Scholz stärkt Faeser und Forschung den Rücken

Für Bundeskanzler Olaf Scholz reihte sich bei seinem Besuch in Marburg ein Termin an den nächsten. Beim Rundgang durch das Biontech-Werk stärkte er der Pharmabranche den Rücken, bei einem Bürgerdialog seiner Innenministerin Nancy Faeser.
Bundeskanzler Olaf Scholz spricht bei einer Veranstaltung. © Harald Tittel/dpa

Es war ein üppiges Programm, das Bundeskanzler Olaf Scholz am Donnerstag im mittelhessischen Marburg absolviert hat. Nachdem der SPD-Politiker beim Besuch des dortigen Biontech-Werks angekündigt hatte, den Forschungsstandort Deutschland weiter stärken zu wollen, stellte er sich im sogenannten Kanzlergespräch hinter seine Bundesinnenministerin Nancy Faeser. «Von Nancy Faeser, von der ich weiß, dass es eine sehr, sehr pflichtbewusste Frau ist, kann ich sagen: Die wird jeden Tag alles tun für die Aufgabe, die sie hat», sagte Scholz.

Faeser hatte wenige Stunde zuvor ihre Spitzenkandidatur für die SPD bei der hessischen Landtagswahl im Oktober angekündigt und erklärt, ihr Ministeramt vorerst behalten zu wollen. Sie erklärte, dass es in einer Demokratie eine Selbstverständlichkeit sei, dass Kandidatinnen und Kandidaten auch aus Ämtern heraus für Wahlen kandidieren.
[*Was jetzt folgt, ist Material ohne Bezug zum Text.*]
(* ===== verification/StateNormalize.v ===== *)
(** * Normalisation of the block tree ([core/block/editor/state/normalize.go])

    Before a state is applied its tree is repaired: children that do not exist are
    dropped, a block listed twice keeps one place, empty rows and columns go, and
    long lists of children are cut into divs.  Each repair works on the top layer
    through the operations of [StateTree].

    The code ranges over the map of the top layer while it inserts into it: the
    order in which Go visits the ids is a parameter, any list; an id that is not in
    the layer when its turn comes is not visited.  The ids of new divs come from a
    generator ([bson.NewObjectId]), a function of a counter. *)

From S2P Require Import Prelude Slice StateTree StateChecks.

Local Open Scope Z_scope.

(** ** Missing children *)

(** The block is one of the top layer; the recursion restarts after each removal. *)
Fixpoint normalizeChildren_loop (fuel : nat) (s : State) (id : string) : option State :=
  match fuel with
  | O => None
  | S fuel =>
      match st_blocks s !! id with
      | None => Some s
      | Some b =>
          match filter (λ c, Exists s c = false) (b_ChildrenIds b) with
          | [] => Some s
          | c :: _ => normalizeChildren_loop fuel (removeChildren s b c) id
          end
      end
  end.

(** Every round but the last one shortens the list. *)
Definition normalizeChildren (s : State) (id : string) : option State :=
  normalizeChildren_loop (S match st_blocks s !! id with Some b => length (b_ChildrenIds b) | None => O end) s id.

(** The loop over the map of the top layer. *)
Definition range_blocks (f : State → string → option State) (order : list string) (s : State) : option State :=
  foldl (λ s id, match s with
                 | None => None
                 | Some s => if InState s id then f s id else Some s
                 end) (Some s) order.

(** ** Blocks listed twice *)

Record dedup := { dd_state : State; dd_children : gset string; dd_handled : gset string }.

(** The indices of the children seen before, and the children seen after. *)
Fixpoint dup_indices (i : nat) (seen : gset string) (ids : list string) : list nat * gset string :=
  match ids with
  | [] => ([], seen)
  | cid :: ids =>
      if bool_decide (cid ∈ seen)
      then let '(l, seen) := dup_indices (S i) seen ids in (i :: l, seen)
      else dup_indices (S i) ({[cid]} ∪ seen) ids
  end.

(** [append(chIds[:idx], chIds[idx+1:]...)], the [i]-th index shifted by [i]. *)
Fixpoint delete_indices (i : nat) (delIdx : list nat) (chIds : list string) : list string :=
  match delIdx with
  | [] => chIds
  | idx :: delIdx => delete_indices (S i) delIdx (take (idx - i) chIds ++ drop (S (idx - i)) chIds)
  end.

Definition dedup_visit (a : dedup) (b : Block) : dedup :=
  if bool_decide (b_Id b ∈ dd_handled a) then a
  else
    let '(delIdx, children) := dup_indices 0 (dd_children a) (b_ChildrenIds b) in
    let s :=
      match delIdx with
      | [] => dd_state a
      | _ => match Get (dd_state a) (b_Id b) with
             | (Some b, s) => setChildrenIds s (b_Id b) (delete_indices 0 delIdx (b_ChildrenIds b))
             | (None, s) => s
             end
      end in
    {| dd_state := s; dd_children := children; dd_handled := {[b_Id b]} ∪ dd_handled a |}.

(** The children of the block [b] picked before the callback ran, after it: the
    same object when it was in the top layer already, and otherwise the parent's,
    which keeps its old list. *)
Definition loop_children (before after : State) (id : string) (b : Block) : list string :=
  match st_blocks before !! id, st_blocks after !! id with
  | Some _, Some b => b_ChildrenIds b
  | _, _ => b_ChildrenIds b
  end.

(** [Iterate] with this callback. *)
Fixpoint dedup_iter (fuel : nat) (parentIds : list string) (id : string) (a : dedup) : option (IterResult dedup) :=
  match fuel with
  | O => None
  | S fuel =>
      if negb (FindPos parentIds id =? -1) then Some (a, false, Some err_cycle)
      else
        match Pick (dd_state a) id with
        | None => Some (a, true, None)
        | Some b =>
            let a' := dedup_visit a b in
            iter_children (dedup_iter fuel (parentIds ++ [id])) (loop_children (dd_state a) (dd_state a') id b) a'
        end
  end.

(** The error of the walk is ignored. *)
Definition removeDuplicates (s : State) : option State :=
  match dedup_iter (iter_fuel s) [] (st_rootId s) {| dd_state := s; dd_children := ∅; dd_handled := ∅ |} with
  | None => None
  | Some (a, _, _) => Some (dd_state a)
  end.

(** *** What a visit keeps *)

Fixpoint first_seen (seen : gset string) (ids : list string) : list string :=
  match ids with
  | [] => []
  | c :: ids => if bool_decide (c ∈ seen) then first_seen seen ids else c :: first_seen ({[c]} ∪ seen) ids
  end.

Lemma delete_dup_indices i k seen ids pre :
  (length pre + k = i)%nat →
  delete_indices k (dup_indices i seen ids).1 (pre ++ ids) = pre ++ first_seen seen ids.
Proof.
  revert i k seen pre. induction ids as [|c ids IH]; intros i k seen pre Hi; [done|]. cbn [dup_indices first_seen].
  case_bool_decide.
  - pose proof (IH (S i) (S k) seen pre ltac:(lia)) as IH'. destruct (dup_indices (S i) seen ids) as [l seen'].
    cbn [fst delete_indices] in *. replace (i - k)%nat with (length pre) by lia.
    assert (drop (S (length pre)) (pre ++ c :: ids) = ids) as ->.
    { change (c :: ids) with ([c] ++ ids). rewrite app_assoc. apply drop_app_length'. rewrite length_app. simpl. lia. }
    by rewrite take_app_length.
  - specialize (IH (S i) k ({[c]} ∪ seen) (pre ++ [c])). rewrite length_app in IH. simpl in IH.
    rewrite <- !app_assoc in IH. apply IH. lia.
Qed.

Lemma dup_indices_seen i seen ids c : c ∈ (dup_indices i seen ids).2 ↔ c ∈ seen ∨ c ∈ ids.
Proof.
  revert i seen. induction ids as [|x ids IH]; intros i seen; cbn [dup_indices]; [rewrite elem_of_nil; naive_solver|].
  rewrite elem_of_cons. case_bool_decide as Hx.
  - specialize (IH (S i) seen). destruct (dup_indices (S i) seen ids) as [l s']. simpl in *. rewrite IH. naive_solver.
  - rewrite IH. set_solver.
Qed.

Lemma first_seen_elem seen ids c : c ∈ first_seen seen ids ↔ c ∈ ids ∧ c ∉ seen.
Proof.
  revert seen. induction ids as [|x ids IH]; intros seen; cbn [first_seen]; [rewrite elem_of_nil; naive_solver|].
  case_bool_decide as Hx; [rewrite IH, elem_of_cons; naive_solver|].
  rewrite !elem_of_cons, IH. destruct (decide (c = x)) as [->|]; [naive_solver|]. set_solver.
Qed.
Als Beispiel nannte sie den früheren CDU-Bundesinnenminister Manfred Kanther, der 1995 als Spitzenkandidat in Hessen bei der Landtagswahl antrat. Kanther verlor und blieb danach weiter Innenminister.

Auch Scholz verwies darauf, dass es nicht ungewöhnlich ist, dass Amtsinhaber als Spitzenkandidaten Wahlkampf machen. «Ich unterstelle, dass noch niemand in dieser Zeit seine Arbeit nicht gut gemacht hat», sagte er vor 150 Bürgerinnen und Bürgern, die ihm 90 Minuten lang ihre Fragen stellen konnten.

Zuvor hatte der Kanzler an einer Sitzung des Kinder- und Jugendparlaments der Stadt Marburg teilgenommen und sich ein Bild von der neuen und ersten unternehmenseigenen Plasmid-DNA-Produktion des Mainzer Impfstoffherstellers Biontech am Marburger Standort gemacht. Plasmide sind kleine, ringförmige DNA-Moleküle und laut Biontech ein zentrales Ausgangsmaterial für die Herstellung von mRNA-basierten Impfstoffen und Therapien. In der Vergangenheit musste der Pharmakonzern Plasmid-DNA extern einkaufen.

Mit der neuen rund 40 Millionen Euro teuren Herstellungsstätte werde Biontech Plasmid-DNA eigenständig herstellen können und so flexibler und autonomer bei der Herstellung von Ausgangsmaterialien für seine Onkologie- und Covid-19-Impfstoffe werden, erklärte Biontech-Mitgründerin und Medizin-Vorstand Özlem Türeci.

Scholz kündigte an, den Forschungsstandort Deutschland weiter stärken zu wollen. «Wir müssen schnellere Genehmigungsverfahren für Fabriken, für neue Medikamente, für Forschungsvorhaben und auch für die Nutzung von Forschungsdaten möglich machen», sagte er. «Da wollen wir jetzt in ganz kurzer Zeit mit vielen sehr konkreten Gesetzesvorhaben dazu beitragen, dass die Medizinindustrie und Gesundheitswirtschaft Fortschritte macht.» Das «neue Deutschland-Tempo», das die Bundesregierung beim Bau von Pipelines und LNG-Terminals vorgelegt habe, solle auch dann gelten, wenn es um den Forschungs- und Wissenschaftsstandort Deutschland gehe.

Biontech hatte im Januar angekündigt, ein auf künstliche Intelligenz spezialisiertes britisches Start-up übernehmen zu wollen. Nur wenige Tage zuvor war bekannt geworden, dass die Mainzer in Cambridge ein Forschungs- und Entwicklungszentrum zur Krebstherapie aufbauen wollen. Ziel sei es, bis zum Jahr 2030 bis zu 10.000 Patientinnen und Patienten mit personalisierten Krebsimmuntherapien zu behandeln - entweder im Rahmen klinischer Studien oder als zugelassene Behandlungen.